In 1986 Harris was made head photographer as the team was assembled to create a major newspaper. He played a key role in forming the style of journalistic photography that the paper was famous for, helping raise the bar for press images and broadsheet design, in striking images covering front and back pages. Among many awards, he was honoured as the industry-recognised photographer of the year in 1990 for his work in the former Eastern Bloc documenting the fall of communism.

He operated independently after being made redundant in 1999, and major projects thereafter included a year spent capturing cemeteries across the world in 2006 for the Commonwealth War Graves Commission, which resulted in an exhibition launched in London – where he gave a private viewing to Queen Elizabeth II and the Duke of Edinburgh – and a moving book, Remembered.

Background and Beginnings

Harris was raised in east London, to Dorothy and Leonard Harris, an technician who later assisted him build a darkroom in the garage. In the mid 1950s, the family moved eastwards – and up in the world – to the Rise Park housing estate in Romford, Essex. Brian went to a local secondary modern school, learning useful skills in woodwork and metal crafting, before departing at 16.

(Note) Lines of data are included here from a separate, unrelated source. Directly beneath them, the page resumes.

(* ===== verification/TopicBus.v ===== *)
(** * TopicBus

    The members of [rdb::TopicBus], its subscriptions, and the sequential pieces
    of its operations (code/include/rdb/bus/topic_bus.h): the blocks executed
    under [mutex_], the pushes into one subscription's queue, and the stages of
    [deliver_loop].  [BusSystem] interleaves them.

    Subscriptions are shared objects ([shared_ptr<detail::Subscription>]): they
    live in a heap, and topics, targets and handles hold their index in it. *)

From S2P Require Import Prelude BoundedQueue Qos.
From stdpp Require Import strings.
Open Scope Z_scope.

(** A payload is the address held by the [shared_ptr<const void>]; a type is the
    [type_index] of the payload's static type. *)
Record Envelope := mkEnvelope { payload : Z; env_seq : Z; publish_ns : Z }.

#[export] Instance Envelope_eq_dec : EqDecision Envelope.
Proof. solve_decision. Defined.

(** The thread of a subscription: not started, in [queue.pop()], holding an
    envelope before the lifespan test, inside the callback, out of its loop. *)
Inductive worker_state :=
  | WNotStarted
  | WPopping
  | WHolding (e : Envelope)
  | WCalling (e : Envelope)
  | WExited
  | WJoined.

(** [detail::Subscription].  [sub_worker] is the state of the thread that the
    member [worker] owns; [callback] is user code, whose calls are events. *)
Record Subscription := mkSubscription {
  sub_topic : string;
  sub_type : Z;
  sub_qos : QoS;
  sub_queue : BoundedQueue Envelope;
  sub_worker : worker_state;
  delivered : Z;
  expired : Z;
  deadline_missed : Z;
  qos_rejected : Z;
  last_delivery_ns : Z;
  mismatch_reported : bool
}.

Definition new_subscription (topic : string) (type : Z) (qos : QoS) : Subscription :=
  {| sub_topic := topic; sub_type := type; sub_qos := qos;
     sub_queue := new_queue (depth qos)
                    (if bool_decide (reliability qos = Reliable) then Block else DropOldest);
     sub_worker := WNotStarted;
     delivered := 0; expired := 0; deadline_missed := 0; qos_rejected := 0;
     last_delivery_ns := 0; mismatch_reported := false |}.

Definition with_queue (s : Subscription) (q : BoundedQueue Envelope) : Subscription :=
  mkSubscription (sub_topic s) (sub_type s) (sub_qos s) q (sub_worker s) (delivered s)
    (expired s) (deadline_missed s) (qos_rejected s) (last_delivery_ns s) (mismatch_reported s).

Definition with_worker (s : Subscription) (w : worker_state) : Subscription :=
  mkSubscription (sub_topic s) (sub_type s) (sub_qos s) (sub_queue s) w (delivered s)
    (expired s) (deadline_missed s) (qos_rejected s) (last_delivery_ns s) (mismatch_reported s).

(** The statistics the worker and the publishers update. *)
Definition with_counts (s : Subscription) (deliv exp miss rej last : Z) (rep : bool)
  : Subscription :=
  mkSubscription (sub_topic s) (sub_type s) (sub_qos s) (sub_queue s) (sub_worker s)
    deliv exp miss rej last rep.

(** [TopicBus::TopicEntry]. *)
Record TopicEntry := mkTopicEntry {
  te_type : Z;
  te_subs : list nat;
  te_latched : list Envelope;
  te_published : Z
}.

(** The members of [TopicBus], and the heap of its subscriptions.  The mismatch
    handler is user code, known by a number. *)
Record TopicBus := mkBus {
  topics_ : gmap string TopicEntry;
  heap : list Subscription;
  mismatch_handler_ : option Z;
  qos_mismatches_ : Z;
  type_mismatches_ : Z;
  reliable_timeout_ : Z
}.

(** [TopicBus() = default]; [reliable_timeout_] starts at 100 ms. *)
Definition new_bus : TopicBus := mkBus ∅ [] None 0 0 (100 * 1000 * 1000).

Definition with_topics (b : TopicBus) (ts : gmap string TopicEntry) : TopicBus :=
  mkBus ts (heap b) (mismatch_handler_ b) (qos_mismatches_ b) (type_mismatches_ b)
    (reliable_timeout_ b).

Definition with_heap (b : TopicBus) (h : list Subscription) : TopicBus :=
  mkBus (topics_ b) h (mismatch_handler_ b) (qos_mismatches_ b) (type_mismatches_ b)
    (reliable_timeout_ b).

(** Update subscription [id] in place. *)
Definition update_sub (b : TopicBus) (id : nat) (s : Subscription) : TopicBus :=
  with_heap b (<[id := s]> (heap b)).

(** ** Topics, publishers and handles *)

Definition ensure_topic (ts : gmap string TopicEntry) (topic : string) (type : Z)
  : gmap string TopicEntry * TopicEntry :=
  match ts !! topic with
  | Some entry => (ts, entry)
  | None =>
      let entry := mkTopicEntry type [] [] 0 in
      (<[topic := entry]> ts, entry)
  end.

Record Publisher := mkPublisher {
  pub_valid : bool;
  pub_topic : string;
  pub_type : Z;
  pub_qos : QoS
}.

Definition advertise (b : TopicBus) (topic : string) (type : Z) (qos : QoS)
  : TopicBus * Publisher :=
  (with_topics b (ensure_topic (topics_ b) topic type).1, mkPublisher true topic type qos).

Definition subscriber_count (b : TopicBus) (topic : string) : Z :=
  match topics_ b !! topic with
  | Some entry => zlen (te_subs entry)
  | None => 0
  end.

Definition published_count (b : TopicBus) (topic : string) : Z :=
  match topics_ b !! topic with
  | Some entry => te_published entry
  | None => 0
  end.

Definition qos_mismatch_count (b : TopicBus) : Z := qos_mismatches_ b.
Definition type_mismatch_count (b : TopicBus) : Z := type_mismatches_ b.

(** [Publisher::valid] and [Publisher::subscriber_count]; [b] is [*bus_]. *)
Definition publisher_valid (p : Publisher) : bool := pub_valid p.
Definition publisher_subscriber_count (b : TopicBus) (p : Publisher) : Z :=
  if pub_valid p then subscriber_count b (pub_topic p) else 0.

Definition set_qos_mismatch_handler (b : TopicBus) (handler : option Z) : TopicBus :=
  mkBus (topics_ b) (heap b) handler (qos_mismatches_ b) (type_mismatches_ b)
    (reliable_timeout_ b).

Definition set_reliable_timeout (b : TopicBus) (timeout : Z) : TopicBus :=
  mkBus (topics_ b) (heap b) (mismatch_handler_ b) (qos_mismatches_ b) (type_mismatches_ b)
    timeout.

Record SubscriberStats := mkStats {
  st_delivered : Z;
  st_dropped : Z;
  st_expired : Z;
  st_deadline_missed : Z;
  st_qos_rejected : Z;
  st_queue_high_water : Z
}.

(** [SubscriptionHandle::stats]; an empty handle reports zeros. *)
Definition stats (handle : option Subscription) : SubscriberStats :=
  match handle with
  | None => mkStats 0 0 0 0 0 0
  | Some s =>
      mkStats (delivered s) (BoundedQueue.dropped (sub_queue s)) (expired s) (deadline_missed s)
        (qos_rejected s) (BoundedQueue.high_water (sub_queue s))
  end.

(** [SubscriptionHandle::valid]. *)
Definition handle_valid (handle : option Subscription) : bool := bool_decide (is_Some handle).

Definition queue_size (handle : option Subscription) : Z :=
  match handle with Some s => BoundedQueue.size (sub_queue s) | None => 0 end.

(** ** subscribe *)

(** The locked block of [subscribe].  [None] is the empty handle of a type
    conflict; otherwise the new subscription and the history it missed. *)
Definition subscribe_register (b : TopicBus) (topic : string) (type : Z) (qos : QoS)
  : TopicBus * option (nat * list Envelope) :=
  let sub := new_subscription topic type qos in
  let '(ts, entry) := ensure_topic (topics_ b) topic type in
  if negb (te_type entry =? sub_type sub) then (with_topics b ts, None)
  else
    let id := length (heap b) in
    let entry' := mkTopicEntry (te_type entry) (te_subs entry ++ [id]) (te_latched entry)
                    (te_published entry) in
    let backlog := if bool_decide (durability qos = TransientLocal)
                   then te_latched entry else [] in
    (with_heap (with_topics b (<[topic := entry']> ts)) (heap b ++ [sub]), Some (id, backlog)).

(** One [sub->queue.try_push] of the backlog loop. *)
Definition backlog_push (s : Subscription) (e : Envelope) : section Envelope PushStatus :=
  try_push (sub_queue s) e.

(** ** unsubscribe and shutdown *)

(** The loop that erases the first occurrence. *)
Fixpoint erase_first (id : nat) (subs : list nat) : list nat :=
  match subs with
  | [] => []
  | x :: subs => if bool_decide (x = id) then subs else x :: erase_first id subs
  end.

Definition erase_sub (id : nat) (entry : TopicEntry) : TopicEntry :=
  mkTopicEntry (te_type entry) (erase_first id (te_subs entry)) (te_latched entry)
    (te_published entry).

(** The locked block of [unsubscribe]. *)
Definition unsubscribe_detach (b : TopicBus) (id : nat) (s : Subscription) : TopicBus :=
  with_topics b (alter (erase_sub id) (sub_topic s) (topics_ b)).

Definition clear_entry (entry : TopicEntry) : TopicEntry :=
  mkTopicEntry (te_type entry) [] [] (te_published entry).

(** The locked block of [shutdown]: the subscriptions to stop, in the order the
    map is walked, and the emptied topics. *)
Definition shutdown_detach (b : TopicBus) : TopicBus * list nat :=
  (with_topics b (clear_entry <$> topics_ b),
   map_to_list (topics_ b) ≫= (fun kv => te_subs kv.2)).

(** [sub.queue.close()] in [stop_subscription]; the join follows. *)
Definition stop_close (s : Subscription) : Subscription :=
  with_queue s (sec_queue (close (sub_queue s))).

(** ** publish *)

(** [while (latched.size() > depth) latched.pop_front()]. *)
Fixpoint trim_latched (l : list Envelope) (depth : Z) : list Envelope :=
  match l with
  | [] => []
  | _ :: l' => if depth <? zlen l then trim_latched l' depth else l
  end.

(** What the loop over [entry.subs] accumulates. *)
Record scan := mkScan {
  sc_heap : list Subscription;
  sc_qos_mismatches : Z;
  sc_mismatches : list QosMismatch;
  sc_targets : list nat
}.

(** One iteration: an incompatible subscription is counted, and reported the
    first time; a compatible one becomes a target. *)
Definition scan_sub (pub_qos : QoS) (a : scan) (id : nat) : scan :=
  match sc_heap a !! id with
  | None => a
  | Some s =>
      let m := check_compatible pub_qos (sub_qos s) in
      if negb (bool_decide (m = NoMismatch)) then
        let s' := with_counts s (delivered s) (expired s) (deadline_missed s)
                    (qos_rejected s +u 1) (last_delivery_ns s) true in
        mkScan (<[id := s']> (sc_heap a)) (sc_qos_mismatches a +u 1)
          (if mismatch_reported s then sc_mismatches a else sc_mismatches a ++ [m])
          (sc_targets a)
      else
        mkScan (sc_heap a) (sc_qos_mismatches a) (sc_mismatches a) (sc_targets a ++ [id])
  end.

(** How the locked block of [publish_erased] ends. *)
Inductive selection :=
  | NoTopic
  | WrongType
  | Selected (envelope : Envelope) (targets : list nat) (mismatches : list QosMismatch)
      (handler : option Z).

(** The locked block of [publish_erased], with the clock read before it. *)
Definition publish_select (b : TopicBus) (topic : string) (type : Z) (pub_qos : QoS)
    (message : Z) (now : Z) : TopicBus * selection :=
  match topics_ b !! topic with
  | None => (b, NoTopic)
  | Some entry =>
      if negb (te_type entry =? type) then
        (mkBus (topics_ b) (heap b) (mismatch_handler_ b) (qos_mismatches_ b)
           (type_mismatches_ b +u 1) (reliable_timeout_ b), WrongType)
      else
        let envelope := mkEnvelope message (te_published entry +u 1) now in
        let latched := if bool_decide (durability pub_qos = TransientLocal)
                       then trim_latched (te_latched entry ++ [envelope]) (depth pub_qos)
                       else te_latched entry in
        let entry' := mkTopicEntry (te_type entry) (te_subs entry) latched
                        (te_published entry +u 1) in
        let a := foldl (scan_sub pub_qos) (mkScan (heap b) (qos_mismatches_ b) [] [])
                   (te_subs entry) in
        (mkBus (<[topic := entry']> (topics_ b)) (sc_heap a) (mismatch_handler_ b)
           (sc_qos_mismatches a) (type_mismatches_ b) (reliable_timeout_ b),
         Selected envelope (sc_targets a) (sc_mismatches a) (mismatch_handler_ b))
  end.

(** The push of one target, on entry.  [None]: the deadline overflows. *)
Definition target_push (s : Subscription) (e : Envelope) (now timeout : Z)
  : option (section Envelope PushStatus) :=
  if bool_decide (reliability (sub_qos s) = Reliable)
  then push_for (sub_queue s) e now timeout
  else Some (push (sub_queue s) e).

(** [status == Ok || status == DroppedOldest]. *)
Definition status_accepted (st : PushStatus) : bool :=
  match st with Ok | DroppedOldest => true | _ => false end.

(** ** deliver_loop *)

Definition effective_lifespan (qos : QoS) : Z :=
  u64 (if 0 <? lifespan qos then lifespan qos else 0).

Definition is_expired (qos : QoS) (e : Envelope) (now : Z) : bool :=
  let life := effective_lifespan qos in
  (0 <? life) && (publish_ns e <? now) && (life <? now -u publish_ns e).

Definition misses_deadline (qos : QoS) (last now : Z) : bool :=
  (0 <? deadline qos) && (negb (last =? 0) && (u64 (deadline qos) <? now -u last)).

(** From the clock read to the callback: [true] when the envelope is delivered. *)
Definition deliver_check (s : Subscription) (e : Envelope) (now : Z) : Subscription * bool :=
  if is_expired (sub_qos s) e now then
    (with_counts s (delivered s) (expired s +u 1) (deadline_missed s) (qos_rejected s)
       (last_delivery_ns s) (mismatch_reported s), false)
  else
    (with_counts s (delivered s) (expired s)
       (if misses_deadline (sub_qos s) (last_delivery_ns s) now
        then deadline_missed s +u 1 else deadline_missed s)
       (qos_rejected s) now (mismatch_reported s), true).

(** After the callback returned. *)
Definition deliver_done (s : Subscription) : Subscription :=
  with_counts s (delivered s +u 1) (expired s) (deadline_missed s) (qos_rejected s)
    (last_delivery_ns s) (mismatch_reported s).

(** ** wait_for_idle *)

(** The subscriptions of all topics, in the order of the map. *)
Definition attached_ids (b : TopicBus) : list nat := map_to_list (topics_ b) ≫= (fun kv => te_subs kv.2).

Definition queue_empty (b : TopicBus) (id : nat) : bool :=
  match heap b !! id with Some s => BoundedQueue.empty (sub_queue s) | None => true end.

(** Where a call of [wait_for_idle] is: about to lock [mutex_] (shared), in a pass
    with these queues still to ask, each under its own mutex; having found one that
    is not empty; or returned. *)
Inductive idle_wait :=
  | WLock
  | WScan (ids : list nat)
  | WBusy
  | WReturn (idle : bool).

(** Its next step, on what it sees of the bus and of the clock. *)
Definition wait_for_idle (limit : Z) (w : idle_wait) (b : TopicBus) (now : Z) : idle_wait :=
  match w with
  | WLock => WScan (attached_ids b)
  | WScan [] => WReturn true
  | WScan (id :: ids) => if queue_empty b id then WScan ids else WBusy
  | WBusy => if limit <=? now then WReturn false else WLock
  | WReturn idle => WReturn idle
  end.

At a Fleet Street agency, he quickly advanced from messenger boy to photographer, and began his working life at east London local papers before moving on to major publications.

Colleagues and Legacy

Other photographers, often scooped by him, recalled his work as remarkable. Nick Turpin, who worked with him in the initial stages, called him “a great and brave photographer”, an influence to a cohort of young colleagues. Another associate, a union representative, said he “transformed the possibilities of news photography during newspapers’ peak era”.

Personal Life

In 2001 Harris reconnected through a website with Nikki, whom he had initially encountered as a three-year-old in primary school, and they became close companions through his final decades. After receiving his terminal diagnosis, they went on a driving tour in Europe, posting sunny images of fine dining and good wine, and revisiting significant sites including Dresden and Ypres.

His last task, finished a few weeks before his demise, was to transfer his extensive collection of five decades of work to a permanent home. Among his preferred historical photos he reflected on a very young Harris drinking large glasses of wine with the actor Helen Mirren: “What a fortunate life I’ve had – no remorse and no ‘Must Do’s’”.

He was married twice, each union ended in divorce.

He is remembered by Nikki, his son Jacob, from his later union, Nikki’s daughter, Holly, and by his sister, Jan.

Brian Harris, photographer, entered the world 15 September 1952; passed away 4 October 2025

Wanda Poole MD
Wanda Poole MD

Environmental scientist and writer passionate about green living and sustainable practices.